The patient experience isn’t what we thought it was, and Aboriginal and Torres Strait Islander health research is showing us better ways to treat it.
An important factor has been missing in the assessment of pain, according to our guest this week on The Tea Room.
Dr Manasi Murthy Mittinty practices at the Pain Management Research Institute at the Royal North Shore Hospital. In this episode she shares what she’s recently learned about pain.
“More and more research shows us that we need to take a biopsychosocial approach to managing pain,” she says. “It is very much a person-centered approach. ‘One size fits all’ doesn’t work for pain.”
Dr Mittinty’s pain research has taken her around the world including studies with patients from India, First Nations people from Appalachia in the United States and with Aboriginal and Torres Strait Islander people from South Australia.
She says culture and spirituality are missing aspects in the conventional assessment and treatment of pain.
Dr Mittinty has some helpful tips for GPs, including a new understanding of conventional pain assessment scales.

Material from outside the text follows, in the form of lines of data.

Lemma iter_return_pop f fr A y B s cp :
  inv (f :: fr) A (y :: B) s -> mt y = None ->
  ensures (check_iter model cp false hd s) (iter_result (f :: fr) (y :: B)).
Proof.
  intros Hi Hy. pose proof Hi as [].
  destruct (head_node _ _ _ inv_path0) as (hn & Hhn & Hhx).
  destruct (pending_node _ _ _ _ _ _ inv_path0 inv_rem0) as (nd & Hnd & Hnx & Hid & Hmt & Hval).
  destruct (path_frame_in _ _ _ f inv_path0 ltac:(set_solver)) as [HxL HxS].
  pose proof (id_in_capacity _ _ inv_bits_len0 HxL) as Hcap.
  pose proof (clear_ret _ _ Hcap) as Hclear. set (bl := <[_ := _]> _) in Hclear.
  destruct (lifted_node _ _ _ _ inv_path0 HxL) as (xn & Hxn & Hxid & Hxm & _).
  assert (ensures (if cp then longest_loop (heap_of (f :: fr)) (calls_of (f :: fr))
      (calls_of (f :: fr)) (s_fresh s) None (s_longest s) else Ret (s_longest s))
    (fun l => length l = n /\ Forall partial_ok l)) as (l & Hl & Hll & Hlok).
  { destruct cp; [|by apply ensures_ret]. eapply longest_loop_ok; [done|done| |done|done|by left].
    intros v Hv. unfold calls_of in Hv. rewrite elem_of_reverse in Hv.
    apply list_elem_of_fmap in Hv as (f' & -> & Hf').
    by destruct (path_frame_in _ _ _ _ inv_path0 Hf'). }
  inversion inv_path0 as [|fr0 S st A0 x B0 st' Hp Hr HA [m Hm] Hs Hf HS Hst']; subst fr0 f.
  cbn [f_x f_st f_A f_B f_S] in *.
  destruct (path_heap _ _ _ Hp) as [Hc Hinf].
  assert (x ∈ rem S) as Hxr by (rewrite Hr; set_solver).
  destruct (lift_pending _ _ _ _ Hc Hinf Hxr Hm) as (_ & Hunlift & _ & _).
  destruct (pending_node _ _ _ _ _ _ Hp Hr) as (xn' & Hxn' & Hxnx & _).
  unfold check_iter. rewrite inv_heap0, inv_entry0, inv_calls0. cbn [deref first_or].
  rewrite Hhn. cbn [mbind outcome_bind]. rewrite Hhx, inv_rem0.
  assert (exists z, first_or (A ++ y :: B) None = Some z) as [z ->] by (destruct A; cbn; eauto).
  rewrite Hnd. cbn [mbind outcome_bind]. rewrite Hmt, Hy, last_calls_of, Hl.
  cbn [mbind outcome_bind cs_entry cs_state f_x f_st]. rewrite Hxn. cbn [mbind outcome_bind].
  rewrite Hxid, (to_uint_id _ HxL), Hclear. cbn [mbind outcome_bind].
  rewrite take_calls_of. cbn [heap_of f_x]. rewrite Hm. cbn [from_option Datatypes.id].
  rewrite Hunlift. cbn [mbind outcome_bind deref]. rewrite Hxn'. cbn [mbind outcome_bind].
  rewrite Hxnx. apply ensures_ret. eexists _, _, _.
  split; [exact (inv_pop _ _ _ _ _ _ _ _ _ Hi Hy Hclear Hll Hlok)|].
  unfold measure. cbn [f_B frames_weight length]. unfold weight at 2. lia.
Qed.

(** Every iteration from a state that satisfies the invariant returns, and
    either ends the search with the right answer or makes progress. *)
Lemma iter_ok fr A X s cp :
  inv fr A X s -> ensures (check_iter model cp false hd s) (iter_result fr X).
Proof.
  intros Hi. destruct X as [|x B]; [by eapply iter_done|].
  destruct (mt x) as [m|] eqn:Em; [by eapply iter_call|].
  destruct fr as [|f fr]; [by eapply iter_return_empty | by eapply iter_return_pop].
Qed.

(** An iteration that sees the kill flag ends the search; it answers [true]
    only when every call is linearized. *)
Lemma iter_killed fr A X s cp :
  inv fr A X s -> ensures (check_iter model cp true hd s) (fun r =>
    match r with
    | inl _ => False
    | inr (b, l) => length l = n /\ Forall partial_ok l /\ (b = true -> lin ∅ (Init model))
    end).
Proof.
  intros Hi. destruct X as [|x B].
  - destruct (iter_done _ _ _ cp Hi) as (r & Hr & Hres). exists r. split.
    + rewrite <- Hr. pose proof (inv_no_rem _ _ _ Hi) as ->. destruct Hi.
      destruct (head_node _ _ _ inv_path0) as (hn & Hhn & Hnx). rewrite inv_rem0 in Hnx.
      unfold check_iter. rewrite inv_heap0. cbn [deref]. rewrite Hhn. cbn [mbind outcome_bind].
      by rewrite Hnx.
    + destruct r as [s'|[b l]]; [|by destruct Hres as (? & ? & ? & _)].
      exfalso. pose proof (inv_no_rem _ _ _ Hi) as ->. destruct Hi.
      destruct (head_node _ _ _ inv_path0) as (hn & Hhn & Hnx). rewrite inv_rem0 in Hnx.
      unfold check_iter in Hr. rewrite inv_heap0, inv_calls0 in Hr. cbn [deref] in Hr.
      rewrite Hhn in Hr. cbn [mbind outcome_bind] in Hr. rewrite Hnx in Hr. cbn [first_or app] in Hr.
      rewrite (call_ids_calls _ _ _ inv_path0) in Hr. done.
  - destruct Hi. destruct (head_node _ _ _ inv_path0) as (hn & Hhn & Hnx). rewrite inv_rem0 in Hnx.
    exists (inr (false, s_longest s)). split; [|done].
    unfold check_iter. rewrite inv_heap0. cbn [deref]. rewrite Hhn. cbn [mbind outcome_bind].
    rewrite Hnx. by destruct A.
Qed.
Lemma visualization_shows_witness :
  exists data info', computeVisualizationData KvModel stale_info = Ret (data, info') /\ length data = 1%nat.
Proof.
  assert (CheckOperationsVerbose KvModel stale_demo 0 [Result 0] (fun _ _ => false) = Ret (Some (Illegal, stale_info)))
    as Hc by (vm_compute; reflexivity).
  destruct (visualization_shows KvModel stale_demo 0 [Result 0] (fun _ _ => false) Illegal stale_info) as (data & info' & H1 & H2 & _).
  - apply equal_ok_default. reflexivity.
  - assert (partitions_of KvModel stale_demo = [stale_demo]) as -> by (vm_compute; reflexivity).
    constructor; [|constructor]. split; [repeat constructor|]; cbn; lia.
  - split; eapply bool_decide_unpack; by vm_compute.
  - exact Hc.
  - exists data, info'. split; [exact H1|exact H2].
Defined.
Lemma part_lookup p0 k el : p0 ∈ data0 -> jp_History (tw_part p0) !! k = Some el ->
  exists el0, jp_History p0 !! k = Some el0 /\ el0 ∈ events_of data0 /\ el = tw el0.
Proof.
  cbn. intros Hp (el0 & -> & Hk)%list_lookup_fmap_Some. exists el0. split_and!; try done.
  apply elem_of_events. exists p0. split; [done|by eapply list_elem_of_lookup_2].
Qed.

Lemma part_before a0 b0 : a0 ∈ events_of data0 -> b0 ∈ events_of data0 ->
  ev_Start a0 <= ev_End b0 -> ev_Start (tw a0) < ev_End (tw b0).
Proof.
  intros Ha Hb Hle. destruct (tw_same a0) as [-> _]. apply tw_end; [done|by apply starts_elem|done].
Qed.

(** An element of a partition is the event with its number. *)
Lemma part_event p k el : p ∈ data -> jp_History p !! k = Some el -> events_of data !! ev_Gid el = Some el.
Proof.
  intros Hp Hk. assert (el ∈ events_of data) as Hin.
  { apply elem_of_events. exists p. split; [done|by eapply list_elem_of_lookup_2]. }
  apply list_elem_of_lookup in Hin as [g Hg]. by rewrite (data_gid _ _ Hg).
Qed.

(** ** The linearizations *)

Definition globalized (l : jpart * list linearizationStep) (gs : list nat) : Prop :=
  Forall2 (fun id g => exists el, jp_History l.1 !! Z.to_nat (Index id) = Some el /\ ev_Gid el = g) l.2 gs.

Lemma globalize_ok p lin :
  (forall id, id ∈ lin -> 0 <= Index id < Z.of_nat (length (jp_History p))) ->
  ensures (globalize p lin) (globalized (p, lin)).
Proof.
  intros Hin. induction lin as [|id lin IH]; cbn [globalize]; [apply ensures_ret; constructor|].
  pose proof (Hin id ltac:(by left)) as Hid.
  destruct (lookup_lt_is_Some_2 (jp_History p) (Z.to_nat (Index id))) as [el Hel]; [lia|].
  rewrite (proj2 (idx_ret _ _ el)) by (split; [lia|done]). cbn [mbind outcome_bind].
  eapply ensures_bind; [apply IH; intros; apply Hin; by right|]. intros gs Hgs. apply ensures_ret. constructor; eauto.
Qed.

Lemma globalize_all_ok ls :
  (forall p lin id, (p, lin) ∈ ls -> id ∈ lin -> 0 <= Index id < Z.of_nat (length (jp_History p))) ->
  ensures (globalize_all ls) (Forall2 globalized ls).
Proof.
  intros Hin. induction ls as [|[p lin] ls IH]; cbn [globalize_all]; [apply ensures_ret; constructor|].
  eapply ensures_bind; [apply (globalize_ok p lin); intros id Hid; eapply Hin; [by left|done]|]. intros g Hg.
  eapply ensures_bind; [apply IH; intros p' lin' id H1; apply Hin; by right|]. intros gs Hgs. apply ensures_ret. by constructor.
Qed.

Lemma elem_of_all_lins (d : list jpart) p lin : (p, lin) ∈ all_lins d <-> p ∈ d /\ lin ∈ jp_Lins p.
Proof.
  unfold all_lins. rewrite list_elem_of_bind. setoid_rewrite list_elem_of_fmap. naive_solver.
Qed.

Lemma included_true lin k : included lin k = true <-> exists id, id ∈ lin /\ Index id = Z.of_nat k.
Proof. unfold included. rewrite bool_decide_eq_true, list_elem_of_fmap. naive_solver. Qed.
(* ===== verification/Worker.v ===== *)
(** * The MapReduce worker and the sequential reference
      (src/src/mr/worker.go, src/src/main/mrsequential.go)

    A worker runs map tasks, which append key-value pairs to one file per
    reduce partition, and reduce tasks, which read those files, sort and
    group the pairs and write an output file.  The files are a map from
    names to contents. *)

From S2P Require Import Prelude Coordinator.

Record KeyValue := mkKeyValue { kv_Key : string; kv_Value : string }.

Abbreviation files := (gmap string string).

(** ** [ihash] *)

(** 32-bit FNV-1a of hash/fnv: [New32a], [Write] and [Sum32]. *)
Fixpoint fnv32a (h : Z) (s : string) : Z :=
  match s with
  | EmptyString => h
  | String c s => fnv32a ((Z.lxor h (Z.of_N (Ascii.N_of_ascii c)) * 16777619) mod 2 ^ 32) s
  end.

Definition ihash (key : string) : Z := Z.land (fnv32a 2166136261 key) 0x7fffffff.

(** [ByKey.Less]. *)
Definition ByKey_Less (a b : KeyValue) : bool := str_less (kv_Key a) (kv_Key b).

#[export] Instance ByKey_weak_order : WeakOrder ByKey_Less.
Proof.
  split; unfold ByKey_Less; intros; [apply weak_order_total|by eapply weak_order_trans].
Qed.

(** [utf8.ValidString]: [need] continuation bytes are missing, the next one
    between [lo] and [hi]. *)
Fixpoint utf8_ok (need : nat) (lo hi : N) (s : string) : bool :=
  match s, need with
  | EmptyString, 0%nat => true
  | EmptyString, S _ => false
  | String c s, S need =>
      let b := Ascii.N_of_ascii c in
      (lo <=? b)%N && (b <=? hi)%N && utf8_ok need 128 191 s
  | String c s, 0%nat =>
      let b := Ascii.N_of_ascii c in
      if (b <? 128)%N then utf8_ok 0 128 191 s
      else if (b <? 194)%N then false
      else if (b <? 224)%N then utf8_ok 1 128 191 s
      else if (b =? 224)%N then utf8_ok 2 160 191 s
      else if (b =? 237)%N then utf8_ok 2 128 159 s
      else if (b <? 240)%N then utf8_ok 2 128 191 s
      else if (b =? 240)%N then utf8_ok 3 144 191 s
      else if (b <? 244)%N then utf8_ok 3 128 191 s
      else if (b =? 244)%N then utf8_ok 3 128 143 s
      else false
  end.

Definition valid_utf8 (s : string) : bool := utf8_ok 0 128 191 s.

Definition valid_kv (kv : KeyValue) : Prop :=
  valid_utf8 (kv_Key kv) = true /\ valid_utf8 (kv_Value kv) = true.

(** What the code uses of encoding/json for the intermediate files: an
    [Encoder] appends one value to the file, and a [Decoder] reads the values
    back until the end.  The text keeps strings that are valid UTF-8. *)
Class JsonStream := {
  json_encode : KeyValue -> string;
  json_decode_all : string -> list KeyValue;
  json_stream_law : forall kvs,
    Forall valid_kv kvs ->
    json_decode_all (foldr (fun kv s => json_encode kv +:+ s)%string EmptyString kvs) = kvs;
}.

(** ** The worker's state: [info], [WorkerTask] and [nReduce] *)

Record worker := mkWorker {
  info_id : Z;
  info_status : string;
  wt_TaskID : Z;
  wt_Class : string;
  wt_Key : string;
  wt_Workers : list Z;
  w_nReduce : Z;
}.

Definition worker_start : worker := mkWorker (-1) EmptyString 0 EmptyString EmptyString [] 0.

(** [fmt.Sprintf("mr-%d-%d", i, j)] and [fmt.Sprintf("mr-out-%d", i)]. *)
Definition mr_name (i j : Z) : string := "mr-" +:+ pretty i +:+ "-" +:+ pretty j.
Definition out_name (i : Z) : string := "mr-out-" +:+ pretty i.

(** ** Map tasks *)

(** [a % b] on [int]. *)
Definition go_rem (a b : Z) : outcome Z := if decide (b = 0) then Panic DivByZero else Ret (Z.rem a b).

(** The loop that distributes the pairs over the partitions. *)
Fixpoint partition_loop (nReduce : Z) (kvs : list KeyValue) (partitions : list (list KeyValue)) :
    outcome (list (list KeyValue)) :=
  match kvs with
  | [] => Ret partitions
  | kv :: kvs =>
      i ← go_rem (ihash (kv_Key kv)) nReduce;
      p ← idx partitions i;
      partitions ← idx_set partitions i (p ++ [kv]);
      partition_loop nReduce kvs partitions
  end.

Section worker.
Context `{!JsonStream}.

Definition encode_all (kvs : list KeyValue) : string :=
  foldr (fun kv s => json_encode kv +:+ s)%string EmptyString kvs.

(** Opening with [O_CREATE | O_APPEND] and writing. *)
Definition append_file (fs : files) (name text : string) : files :=
  <[name := (default EmptyString (fs !! name) +:+ text)%string]> fs.

Fixpoint write_loop (id i : Z) (partitions : list (list KeyValue)) (fs : files) : files :=
  match partitions with
  | [] => fs
  | partition :: partitions =>
      write_loop id (i + 1) partitions (append_file fs (mr_name id i) (encode_all partition))
  end.

(** [make] with a negative length panics. *)
Definition saveIntermediate (w : worker) (intermediate : list KeyValue) (fs : files) : outcome files :=
  if decide (w_nReduce w < 0) then Panic IndexOutOfRange else
  partitions ← partition_loop (w_nReduce w) intermediate (replicate (Z.to_nat (w_nReduce w)) []);
  Ret (write_loop (info_id w) 0 partitions fs).

(** [os.Open] and [ioutil.ReadAll]; a missing file is fatal. *)
Definition read_file (fs : files) (name : string) : outcome string :=
  match fs !! name with Some content => Ret content | None => Panic Fatal end.

Definition processMTask (mapf : string -> string -> list KeyValue) (w : worker) (fs : files) : outcome files :=
  if String.eqb (wt_Class w) "map" then
    content ← read_file fs (wt_Key w);
    saveIntermediate w (mapf (wt_Key w) content) fs
  else Ret fs.

(** ** Reduce tasks *)

(** How many pairs at the front have the key: [j - (i + 1)] when the inner
    loop ends. *)
Fixpoint run_length (key : string) (l : list KeyValue) : nat :=
  match l with
  | [] => 0
  | kv :: l => if String.eqb (kv_Key kv) key then S (run_length key l) else 0%nat
  end.

(** The grouping loop on the pairs from index [i] on: the key and output of
    each group. *)
Fixpoint reduce_loop (reducef : string -> list string -> string) (fuel : nat) (l : list KeyValue) :
    outcome (list (string * string)) :=
  match fuel with
  | 0%nat => NoFuel
  | S fuel =>
      match l with
      | [] => Ret []
      | kv :: rest =>
          let n := run_length (kv_Key kv) rest in
          let values := kv_Value kv :: (kv_Value <$> take n rest) in
          let output := reducef (kv_Key kv) values in
          out ← reduce_loop reducef fuel (drop n rest);
          Ret ((kv_Key kv, output) :: out)
      end
  end.

(** [fmt.Fprintf(ofile, "%v %v\n", key, output)]. *)
Definition newline : string := String (Ascii.ascii_of_nat 10) EmptyString.
Definition out_line (r : string * string) : string := r.1 +:+ " " +:+ r.2 +:+ newline.
Definition out_text (out : list (string * string)) : string :=
  foldr (fun r s => out_line r +:+ s)%string EmptyString out.

Fixpoint read_loop (fs : files) (filenames : list string) : outcome (list KeyValue) :=
  match filenames with
  | [] => Ret []
  | filename :: filenames =>
      content ← read_file fs filename;
      rest ← read_loop fs filenames;
      Ret (json_decode_all content ++ rest)
  end.

Definition processRTask `{!GoSort ByKey_Less} (reducef : string -> list string -> string)
    (w : worker) (fs : files) : outcome files :=
  let filenames := (fun i => mr_name i (wt_TaskID w)) <$> wt_Workers w in
  intermediate ← read_loop fs filenames;
  let intermediate := go_sort ByKey_Less intermediate in
  out ← reduce_loop reducef (S (length intermediate)) intermediate;
  Ret (<[out_name (wt_TaskID w) := out_text out]> fs).

(** ** The sequential reference: [main] of mrsequential.go on the input files *)

Fixpoint map_files (mapf : string -> string -> list KeyValue) (fs : files) (names : list string) :
    outcome (list KeyValue) :=
  match names with
  | [] => Ret []
  | filename :: names =>
      content ← read_file fs filename;
      rest ← map_files mapf fs names;
      Ret (mapf filename content ++ rest)
  end.

Definition mrsequential `{!GoSort ByKey_Less} (mapf : string -> string -> list KeyValue)
    (reducef : string -> list string -> string) (names : list string) (fs : files) : outcome files :=
  intermediate ← map_files mapf fs names;
  let intermediate := go_sort ByKey_Less intermediate in
  out ← reduce_loop reducef (S (length intermediate)) intermediate;
  Ret (<["mr-out-0" := out_text out]> fs).

(** ** The worker's loop *)

Definition CallRegister (reply : Reply) (w : worker) : worker :=
  mkWorker (Res reply) "idle" (wt_TaskID w) (wt_Class w) (wt_Key w) (wt_Workers w) (NReduce reply).

Definition CallAssignTask `{!JsonInts} (reply : TaskInfo) (w : worker) : worker :=
  if String.eqb (Class_ reply) EmptyString then w
  else mkWorker (info_id w) "busy" (TaskID reply) (Class_ reply) (Key reply)
         (json_unmarshal_bytes (Workers reply) (wt_Workers w)) (w_nReduce w).

Definition CallCompleteTask (w : worker) : WorkerCompleteTask :=
  mkComplete (info_id w) (wt_TaskID w) (wt_Class w).

(** One pass of the loop of [Worker].  The replies are what the coordinator
    answers to a registration or a request for a task; the result is the
    completion message, if one is sent. *)
Definition worker_pass `{!GoSort ByKey_Less, !JsonInts} (mapf : string -> string -> list KeyValue)
    (reducef : string -> list string -> string) (registration : Reply) (assignment : TaskInfo)
    (w : worker) (fs : files) : outcome (worker * files * option WorkerCompleteTask) :=
  if bool_decide (info_id w = -1) then Ret (CallRegister registration w, fs, None)
  else if String.eqb (info_status w) "idle" then Ret (CallAssignTask assignment w, fs, None)
  else if String.eqb (info_status w) "busy" then
    let idle := mkWorker (info_id w) "idle" (wt_TaskID w) (wt_Class w) (wt_Key w) (wt_Workers w) (w_nReduce w) in
    if String.eqb (wt_Class w) "map" then
      fs ← processMTask mapf w fs;
      Ret (idle, fs, Some (CallCompleteTask w))
    else if String.eqb (wt_Class w) "reduce" then
      fs ← processRTask reducef w fs;
      Ret (idle, fs, Some (CallCompleteTask w))
    else Ret (idle, fs, None)
  else Ret (w, fs, None).
End worker.
(* ===== verification/MRApps.v ===== *)
(** * Applications of MapReduce (src/src/mrapps: wc, indexer, nocrash, early_exit)

    The map and reduce functions of the plugins that compute a value of their
    arguments.  [strings.FieldsFunc] splits a text, decoded into runes, at the
    runes that are not letters; which runes are letters is a table of package
    unicode, of which the ASCII part is stated. *)

From Stdlib Require Import Ascii.
From S2P Require Import Prelude Coordinator Worker WorkerProof.

Class Unicode := {
  IsLetter : Z -> bool;
  IsLetter_ascii : forall r, 0 <= r < 128 ->
    IsLetter r = (65 <=? r) && (r <=? 90) || (97 <=? r) && (r <=? 122);
}.

#[export] Program Instance ascii_letters : Unicode := {|
  IsLetter r := (65 <=? r) && (r <=? 90) || (97 <=? r) && (r <=? 122) |}.
Next Obligation. done. Qed.

(** ** Runes *)

Definition byte_at (s : string) (i : nat) : Z :=
  match String.get i s with Some c => Z.of_N (N_of_ascii c) | None => -1 end.

Definition between (lo x hi : Z) : bool := (lo <=? x) && (x <=? hi).

(** [utf8.DecodeRuneInString]: the rune at the front and its width; bytes that
    are not UTF-8 give U+FFFD and width 1. *)
Definition decode_rune (s : string) : Z * nat :=
  let b0 := byte_at s 0 in let b1 := byte_at s 1 in
  let b2 := byte_at s 2 in let b3 := byte_at s 3 in
  if b0 <? 128 then (b0, 1%nat)
  else if between 0xC2 b0 0xDF then
    if between 0x80 b1 0xBF then ((b0 - 0xC0) * 64 + (b1 - 0x80), 2%nat) else (0xFFFD, 1%nat)
  else if between 0xE0 b0 0xEF then
    let lo := if b0 =? 0xE0 then 0xA0 else 0x80 in
    let hi := if b0 =? 0xED then 0x9F else 0xBF in
    if between lo b1 hi && between 0x80 b2 0xBF
    then ((b0 - 0xE0) * 4096 + (b1 - 0x80) * 64 + (b2 - 0x80), 3%nat) else (0xFFFD, 1%nat)
  else if between 0xF0 b0 0xF4 then
    let lo := if b0 =? 0xF0 then 0x90 else 0x80 in
    let hi := if b0 =? 0xF4 then 0x8F else 0xBF in
    if between lo b1 hi && between 0x80 b2 0xBF && between 0x80 b3 0xBF
    then ((b0 - 0xF0) * 262144 + (b1 - 0x80) * 4096 + (b2 - 0x80) * 64 + (b3 - 0x80), 4%nat)
    else (0xFFFD, 1%nat)
  else (0xFFFD, 1%nat).

(** The runes of a text, each with its bytes. *)
Fixpoint runes (fuel : nat) (s : string) : list (Z * string) :=
  match fuel, s with
  | S fuel, String _ _ =>
      let '(r, w) := decode_rune s in
      (r, String.substring 0 w s) :: runes fuel (String.substring w (String.length s - w) s)
  | _, _ => []
  end.

(** The fields between runes that satisfy [f]; [cur] is the field begun. *)
Fixpoint fields_loop (f : Z -> bool) (rs : list (Z * string)) (cur : option string) : list string :=
  match rs with
  | [] => match cur with Some w => [w] | None => [] end
  | (r, b) :: rs =>
      if f r then match cur with Some w => w :: fields_loop f rs None | None => fields_loop f rs None end
      else fields_loop f rs (Some (default EmptyString cur +:+ b)%string)
  end.

Definition FieldsFunc (s : string) (f : Z -> bool) : list string :=
  fields_loop f (runes (String.length s) s) None.

Section apps.
Context `{!Unicode}.

Definition words (contents : string) : list string := FieldsFunc contents (fun r => negb (IsLetter r)).

(** [strconv.Itoa(len(l))]. *)
Definition itoa_len {A} (l : list A) : string := pretty (Z.of_nat (length l)).

(** ** wc.go *)

Definition wc_Map (filename contents : string) : list KeyValue :=
  (fun w => mkKeyValue w "1") <$> words contents.

Definition wc_Reduce (key : string) (values : list string) : string := itoa_len values.

(** ** indexer.go *)

Definition indexer_Map `{!RangeOrder string} (document value : string) : list KeyValue :=
  let m := list_to_set (words value) : gset string in
  (fun w => mkKeyValue w document) <$> range_order (elements m).

Definition indexer_Reduce `{!GoSort str_less} (key : string) (values : list string) : string :=
  let values := go_sort str_less values in
  (itoa_len values +:+ " " +:+ String.concat "," values)%string.

(** ** nocrash.go *)

(** The condition starts with [false], so the process never exits; the two
    functions below leave the call out. *)
Definition nocrash_maybeCrash (rr : Z) : outcome unit := if false && (rr <? 500) then Panic Fatal else Ret tt.

Lemma nocrash_never_exits rr : nocrash_maybeCrash rr = Ret tt.
Proof. done. Qed.

Definition nocrash_Map (filename contents : string) : list KeyValue :=
  [ mkKeyValue "a" filename;
    mkKeyValue "b" (pretty (Z.of_nat (String.length filename)));
    mkKeyValue "c" (pretty (Z.of_nat (String.length contents)));
    mkKeyValue "d" "xyzzy" ].

Definition nocrash_Reduce `{!GoSort str_less} (key : string) (values : list string) : string :=
  let vv := go_sort str_less values in
  String.concat " " vv.

(** ** crash.go

    [rr] is the random number; the process exits for a third of them.  The
    delay for another third does not change the result. *)

Definition crash_maybeCrash (rr : Z) : outcome unit := if rr <? 330 then Panic Fatal else Ret tt.

Definition crash_Map (rr : Z) (filename contents : string) : outcome (list KeyValue) :=
  _ ← crash_maybeCrash rr;
  Ret [ mkKeyValue "a" filename;
        mkKeyValue "b" (pretty (Z.of_nat (String.length filename)));
        mkKeyValue "c" (pretty (Z.of_nat (String.length contents)));
        mkKeyValue "d" "xyzzy" ].

Definition crash_Reduce `{!GoSort str_less} (rr : Z) (key : string) (values : list string) : outcome string :=
  _ ← crash_maybeCrash rr;
  Ret (String.concat " " (go_sort str_less values)).

(** When it does not crash it is nocrash.go. *)
Lemma crash_Map_nocrash rr filename contents kvs :
  crash_Map rr filename contents = Ret kvs -> 330 <= rr /\ kvs = nocrash_Map filename contents.
Proof.
  unfold crash_Map, crash_maybeCrash. destruct (Z.ltb_spec rr 330) as [|Hge]; [done|]. intros [= <-]. done.
Qed.

(** ** early_exit.go *)

Definition early_exit_Map (filename contents : string) : list KeyValue := [mkKeyValue filename "1"].

Definition early_exit_Reduce (key : string) (values : list string) : string := itoa_len values.

(** ** The order of the values *)

Lemma go_sort_str_perm `{!GoSort str_less} (l l' : list string) :
  l ≡ₚ l' -> go_sort str_less l = go_sort str_less l'.
Proof.
  intros Hp. apply (StronglySorted_unique_strong (fun x y => str_less y x = false)).
  - intros a b _ _ H1 H2. by apply str_less_antisym.
  - apply go_sort_sorted.
  - apply go_sort_sorted.
  - by rewrite !go_sort_perm.
Qed.

Lemma wc_order_free : order_free wc_Reduce.
Proof. intros k vs vs' Hp. unfold wc_Reduce, itoa_len. by rewrite Hp. Qed.

Lemma indexer_order_free `{!GoSort str_less} : order_free indexer_Reduce.
Proof. intros k vs vs' Hp. unfold indexer_Reduce. by rewrite (go_sort_str_perm _ _ Hp). Qed.

Lemma nocrash_order_free `{!GoSort str_less} : order_free nocrash_Reduce.
Proof. intros k vs vs' Hp. unfold nocrash_Reduce. by rewrite (go_sort_str_perm _ _ Hp). Qed.

(** The occurrences of a word. *)
Lemma wc_values k names (input : string -> string) :
  values_of k (names ≫= pairs wc_Map input) =
  replicate (length (filter (eq k) (names ≫= fun f => words (input f)))) "1".
Proof.
  induction names as [|f names IH]; [done|]. rewrite !bind_cons.
  rewrite values_of_app, filter_app, length_app, replicate_add. f_equal; [|exact IH].
  unfold pairs, wc_Map. generalize (words (input f)) as ws. intros ws. unfold values_of.
  rewrite list_filter_fmap. cbn [kv_Key]. rewrite <- list_fmap_compose. cbn.
  induction ws as [|w ws IHw]; [done|]. rewrite !filter_cons.
  destruct (decide (w = k)) as [Heq|Hne], (decide (k = w)); try congruence; cbn; by f_equal.
Qed.

Lemma wc_keys names (input : string -> string) :
  kv_Key <$> (names ≫= pairs wc_Map input) = names ≫= fun f => words (input f).
Proof.
  induction names as [|f names IH]; [done|]. rewrite !bind_cons, fmap_app, IH. f_equal.
  unfold pairs, wc_Map. rewrite <- list_fmap_compose. cbn. apply list_fmap_id.
Qed.
End apps.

“Most of the pain measurement we use clinically and research has never been adapted for Indigenous communities. The questions we pose to the patient do not always relate to, or reflect, their lived experiences,” she says.
Dr Mittinty’s learnings from the research were personal as well as professional. She says she was honoured to hear the stories from Indigenous elders and acquired insight into the multiple daily challenges being dealt with alongside proactive pain management.
“I saw immense resilience in patients figuring out ways to help themselves deal with their pain,” she says. “Rather than focusing on the pain the patients would just keep moving on and doing the next thing that was required in their life. It was very inspiring for me.”